March 28, 2024

Plea Agreement Reached in Cantaloupe Listeria Case

Eric and Ryan Jensen, the brothers who owned Jensen Farms, the Colorado cantaloupe farm linked to the 2011 Listeria outbreak that sickened 147 people, killed 35 and caused one miscarriage have reached a plea agreement with federal prosecutors, according to a document filed filed Tuesday in U.S. District Court in Denver. The brothers, ages 37 and 33, who were arrested September 26th and charged with six counts of adulteration of a food and aiding and abetting, would each have faced up to six years in prison and up to $1.5 million in fines, if convicted of all counts after a trial by jury.

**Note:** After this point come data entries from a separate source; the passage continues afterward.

(** ** Escapes *)
(** Where [strip_csi] is in an escape: outside, after [ESC], in a CSI or an OSC
    sequence, after an [ESC] inside an OSC. *)
Inductive Skip := SkipNot | SkipEsc | SkipCsi | SkipOsc | SkipOscEsc.
#[export] Instance Skip_eq_dec : EqDecision Skip.
Proof. solve_decision. Defined.
(** The next position, and whether the character is kept. *)
Definition skip_step (st : Skip) (c : rchar) : Skip * bool :=
  match st with
  | SkipNot => if c =? 27 then (SkipEsc, false) else (SkipNot, true)
  | SkipEsc =>
      if c =? 91 then (SkipCsi, false) else if c =? 93 then (SkipOsc, false)
      else if c =? 27 then (SkipEsc, false) else (SkipNot, true)
  | SkipCsi => (if in_range 64 126 c then SkipNot else SkipCsi, false)
  | SkipOsc => (if c =? 7 then SkipNot else if c =? 27 then SkipOscEsc else SkipOsc, false)
  | SkipOscEsc =>
      (if (c =? 92) || (c =? 7) then SkipNot else if c =? 27 then SkipOscEsc else SkipOsc, false)
  end.
Fixpoint strip_go (st : Skip) (s : rstr) : rstr :=
  match s with
  | [] => []
  | c :: s =>
      let '(st, keep) := skip_step st c in
      if keep then c :: strip_go st s else strip_go st s
  end.
Definition strip_csi (s : rstr) : rstr := strip_go SkipNot s.

(** ** Evaluation *)
(** The bottom-up rows that show something, plain and escaped. *)
Definition plain_rows (screen : rstr) : list rstr :=
  List.filter (λ l, negb (blank l)) (reverse (str_lines screen)).
Definition escaped_rows (screen : rstr) : list rstr :=
  List.filter (λ l, negb (blank (strip_csi l))) (reverse (str_lines screen)).
(** The last [n] rows, top-down. *)
Definition bottom_rows (n : N) (rows : list rstr) : list rstr := reverse (take (N.to_nat n) rows).
Section evaluate.
Context `{Regexes}.
Definition rule_holds (r : CompiledRule) (title screen : rstr) (screen_esc : option rstr) : bool :=
  match cr_region r with
  | PaneTitle => rule_matches_esc r title [title] None
  | BottomNonEmptyLines n =>
      let sel := bottom_rows n (plain_rows screen) in
      rule_matches_esc r (join [10] sel) sel (bottom_rows n ∘ escaped_rows <$> screen_esc)
  end.
Definition evaluate_esc (m : Manifest) (title screen : rstr) (screen_esc : option rstr) : option CompiledRule :=
  List.find (λ r, rule_holds r title screen screen_esc) (mf_rules m).
Definition evaluate (m : Manifest) (title screen : rstr) : option CompiledRule := evaluate_esc m title screen None.
Definition matching_modal (m : Manifest) (title screen : rstr) : option CompiledRule :=
  r ← evaluate m title screen; if is_blocked (cr_state r) then Some r else None.
End evaluate.
Definition styled_matcher (m : CompiledMatcher) : bool :=
  ma_unstyled_only m || negb (bool_decide (length (ma_line_regex_esc m) = O)).
Definition has_escaped_rules (m : Manifest) : bool :=
  negb (bool_decide (length (mf_composer_chips_esc m) = O)) ||
  negb (bool_decide (length (mf_composer_trailers_esc m) = O)) ||
  existsb (λ r, styled_matcher (cr_matcher r) || existsb styled_matcher (cr_any r)) (mf_rules m).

Cantaloupe SlicesThe outbreak, one of the deadliest in U.S. history, was caused by unsanitary conditions on the farm including used packing equipment that was difficult to clean and standing water on the packing room floor, federal officials determined.  But in the summer of 2012, Eric Jensen, told the Dallas Morning News that the outbreak was something Mother Nature did” not something caused by conditions on the farm. “We didn’t have anything to do with it,” he told the paper.

Jensen Farms filed for bankruptcy May 25, 2012. Court documents show that the farm, based Holly, Colorado,  earned about $5 million a year in 2009, 2010 and 2011, had between 50 and 99 creditors and faced seven personal injury lawsuits and 12 wrongful death suits.